[Stored data entries]
======
(* ===== verification/MuxWitness.v ===== *)
(** * Concrete multi-protocol nodes

    Each theorem of [MuxProps.v] at an input where its hypotheses hold. *)

From S2P Require Export MuxProps PubsubWitness.

Section toy.
#[local] Existing Instance direct_io.
#[local] Existing Instance direct_io_laws.
#[local] Existing Instance toy_crypto.
#[local] Existing Instance toy_crypto_laws.
#[local] Existing Instance toy_rlnc.
#[local] Existing Instance toy_rlnc_laws.
#[local] Existing Instance toy_auth.
#[local] Existing Instance toy_wire.

Definition toy_mux (h : Host) : MultiProtocolNode := mp_new h toy_key 20.

Lemma mux_invariant_witness :
  exists n, rtc mux_step (toy_mux (toy_host 4001 x01 x02)) n /\
    is_relay_registered (mp_pubsub_state n) toy_topic = true /\
    kad_ok (kad_view n) /\ pubsub_ok (mp_pubsub_state n).
Proof.
  assert (Hr : rtc mux_step (toy_mux (toy_host 4001 x01 x02))
    (mp_register_relay (toy_mux (toy_host 4001 x01 x02)) toy_topic 2 1 toy_commitment))
    by (apply rtc_once, mps_relay).
  eexists. split; [exact Hr|]. split; [reflexivity|].
  destruct (mux_invariant (A:=toy_auth) (toy_host 4001 x01 x02) toy_key 20 _
    (toy_host_ok 4001 x01 x02) Hr) as (H1 & H2 & _).
  split; [exact H1|exact H2].
Defined.

(** A datagram of [toy_A] for [toy_B]. *)
Definition toy_b_inbox (p : list byte) : World := toy_inbox toy_A toy_at (loopback 4002) p.

Lemma toy_mux_rpc :
  exists n w, io_run (mp_recv_one (toy_mux toy_B) toy_key toy_rng_ok) (toy_b_inbox [x04; x07]) =
    (Returned (Ok (n, MpRpcDatagram toy_at [x07])), w).
Proof. apply run_event_Some. vm_compute. reflexivity. Qed.

(** The datagram is the one in the inbox, and the event its plaintext's. *)
Lemma mux_recv_refines_witness :
  exists n w d h1 hev reply,
    io_run (mp_recv_one (toy_mux toy_B) toy_key toy_rng_ok) (toy_b_inbox [x04; x07]) =
      (Returned (Ok (n, MpRpcDatagram toy_at [x07])), w) /\
    w_inbox (toy_b_inbox [x04; x07]) = [Ok (socket_of_udp toy_at, d)] /\
    recv_step toy_B toy_at (take (N.to_nat (recv_buf_size (host_socket toy_B))) d) toy_key h1 hev reply /\
    match hev with
    | DatagramDelivered a p =>
        dispatch_kind h1 (mp_pubsub_state (toy_mux toy_B)) (mp_kad_table (toy_mux toy_B)) a p n
          (MpRpcDatagram toy_at [x07])
    | _ => False
    end.
Proof.
  destruct toy_mux_rpc as (n & w & Hr).
  destruct (mux_recv_refines _ _ _ _ _ _ _ Hr) as (from & d & inbox & h1 & hev & reply & Hin & Hs & _ & Hc & _).
  assert (Hone : exists d0, w_inbox (toy_b_inbox [x04; x07]) = [Ok (socket_of_udp toy_at, d0)])
    by by eexists.
  destruct Hone as [d0 Hone]. pose proof Hin as Hin'. rewrite Hone in Hin'.
  injection Hin' as Hfrom -> Hnil. subst inbox.
  apply (f_equal udp_of_socket) in Hfrom. rewrite !udp_of_socket_of_udp in Hfrom. subst from.
  exists n, w, d, h1, hev, reply. split_and!; [exact Hr|exact Hone|exact Hs|].
  destruct hev; [by destruct Hc|by destruct Hc|exact Hc|by destruct Hc].
Defined.

Lemma toy_b_delivers :
  exists h w, io_run (recv_one toy_B toy_key) (toy_b_inbox [x00; x07]) =
    (Returned (Ok (h, DatagramDelivered toy_at [x00; x07])), w).
Proof. apply run_event_Some. vm_compute. reflexivity. Qed.

Lemma mux_pubsub_equivalent_witness :
  io_run (mp_recv_one (toy_mux toy_B) toy_key toy_rng_ok) (toy_b_inbox [x00; x07]) =
    run_bind (fun '(m, ev) w' => (Returned (Ok (MkMultiProtocolNode (pm_host m) (pm_state m)
        (mp_kad_table (toy_mux toy_B)), lift_pubsub_event ev)), w'))
      (io_run (pm_recv_one (pubsub_view (toy_mux toy_B)) toy_key toy_rng_ok) (toy_b_inbox [x00; x07])).
Proof.
  destruct toy_b_delivers as (h & w & Hr).
  destruct (mux_pubsub_equivalent (A:=toy_auth) (toy_mux toy_B) toy_key toy_rng_ok
    (toy_b_inbox [x00; x07]) h toy_at [x00; x07] w toy_topic toy_data 0) as (_ & _ & H).
  apply H; [exact Hr|by left].
Defined.

(** A node that knows one peer. *)
Definition toy_mux_knower (h : Host) : MultiProtocolNode :=
  MkMultiProtocolNode h (pubsub_state_new (A:=toy_auth) toy_key) (kn_table (toy_knower h)).

Lemma mux_lookup_result_witness :
  let n := toy_mux_knower (toy_host 4001 x01 x02) in
  let cfg := MkLookupConfig 3 20 0 24 in
  exists results w',
    io_run (mp_lookup_node n (toy_id x05) cfg (fun _ => arr_repeat 32 x03)) (quiet_world []) =
      (Returned (Ok (n, results)), w') /\
    length results <= 20 /\ mux_ok n.
Proof.
  intros n cfg.
  assert (Hn : mux_ok n).
  { split; [apply (toy_knower_ok _ (toy_host_ok 4001 x01 x02))|apply pubsub_new_ok]. }
  assert (E : exists results w', io_run
    (mp_lookup_node n (toy_id x05) cfg (fun _ => arr_repeat 32 x03)) (quiet_world []) =
    (Returned (Ok (n, results)), w')).
  { eexists _, _. unfold mp_lookup_node. rewrite run_fmap_eq.
    cbn [cfg lc_max_rounds drive_lookup_rounds]. rewrite run_pure. reflexivity. }
  destruct E as (results & w' & E). exists results, w'. split; [exact E|].
  destruct (mux_lookup_result n (toy_id x05) cfg _ _ _ _ _ Hn E) as (_ & Hlen & _ & _ & _ & Hok).
  split; [exact Hlen|exact Hok].
Defined.

Lemma mux_payload_delivered_witness :
  exists nA' d nB',
    io_run (send_rpc (toy_mux toy_A) (loopback 4002) [x07; x08]) (quiet_world []) =
      (Returned (Ok nA'), world_sent (quiet_world []) (loopback 4002) d) /\
    (let w := quiet_world [(socket_of_udp toy_at, d)] in
     io_run (mp_recv_one (toy_mux toy_B) toy_key toy_rng_ok) w =
       (Returned (Ok (nB', MpRpcDatagram toy_at [x07; x08])), world_received w)).
Proof.
  destruct (mux_payload_delivered (A:=toy_auth) (toy_mux toy_A) (toy_mux toy_B) toy_at (loopback 4002)
    [x07; x08] true toy_key toy_rng_ok) as (nA' & d & nB' & H1 & H2 & _).
  - by apply toy_linked.
  - split; done.
  - exists nA', d, nB'. split; [by apply H1|].
    exact (H2 (quiet_world [(socket_of_udp toy_at, d)]) [] eq_refl).
Defined.

Lemma mux_kad_request_answered_witness :
  let b := loopback 4002 in
  exists nA' d nB' d' nA'',
    io_run (mp_kad_ping (toy_mux toy_A) b) (quiet_world []) =
      (Returned (Ok nA'), world_sent (quiet_world []) b d) /\
    (let w := quiet_world [(socket_of_udp toy_at, d)] in
     io_run (mp_recv_one (toy_mux toy_B) toy_key toy_rng_ok) w =
       (Returned (Ok (nB', MpKadPingRequestReceived toy_at)), world_sent (world_received w) toy_at d')) /\
    (let w := quiet_world [(socket_of_udp b, d')] in
     io_run (mp_recv_one nA' toy_key toy_rng_ok) w =
       (Returned (Ok (nA'', MpKadPingResponseReceived b)), world_received w)).
Proof.
  intros b.
  destruct (mux_kad_request_answered (A:=toy_auth) (toy_mux toy_A) (toy_mux toy_B) toy_at b PingReq
    toy_key toy_key toy_rng_ok toy_rng_ok) as (nA' & d & nB' & d' & nA'' & H1 & H2 & H3 & _).
  - by apply toy_linked.
  - by left.
  - apply Nat.leb_le. reflexivity.
  - done.
  - done.
  - exists nA', d, nB', d', nA''. split; [|split].
    + by apply H1.
    + exact (H2 (quiet_world [(socket_of_udp toy_at, d)]) [] eq_refl eq_refl).
    + exact (H3 (quiet_world [(socket_of_udp b, d')]) [] eq_refl).
Defined.

End toy.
======
» What the exercise asks: Retype every line up to and including the one that contains "#[local] Existing Instance toy_rlnc.", beginning at the first line of the records, with no edits.

» Answer section:
(* ===== verification/MuxWitness.v ===== *)
(** * Concrete multi-protocol nodes

    Each theorem of [MuxProps.v] at an input where its hypotheses hold. *)

From S2P Require Export MuxProps PubsubWitness.

Section toy.
#[local] Existing Instance direct_io.
#[local] Existing Instance direct_io_laws.
#[local] Existing Instance toy_crypto.
#[local] Existing Instance toy_crypto_laws.
#[local] Existing Instance toy_rlnc.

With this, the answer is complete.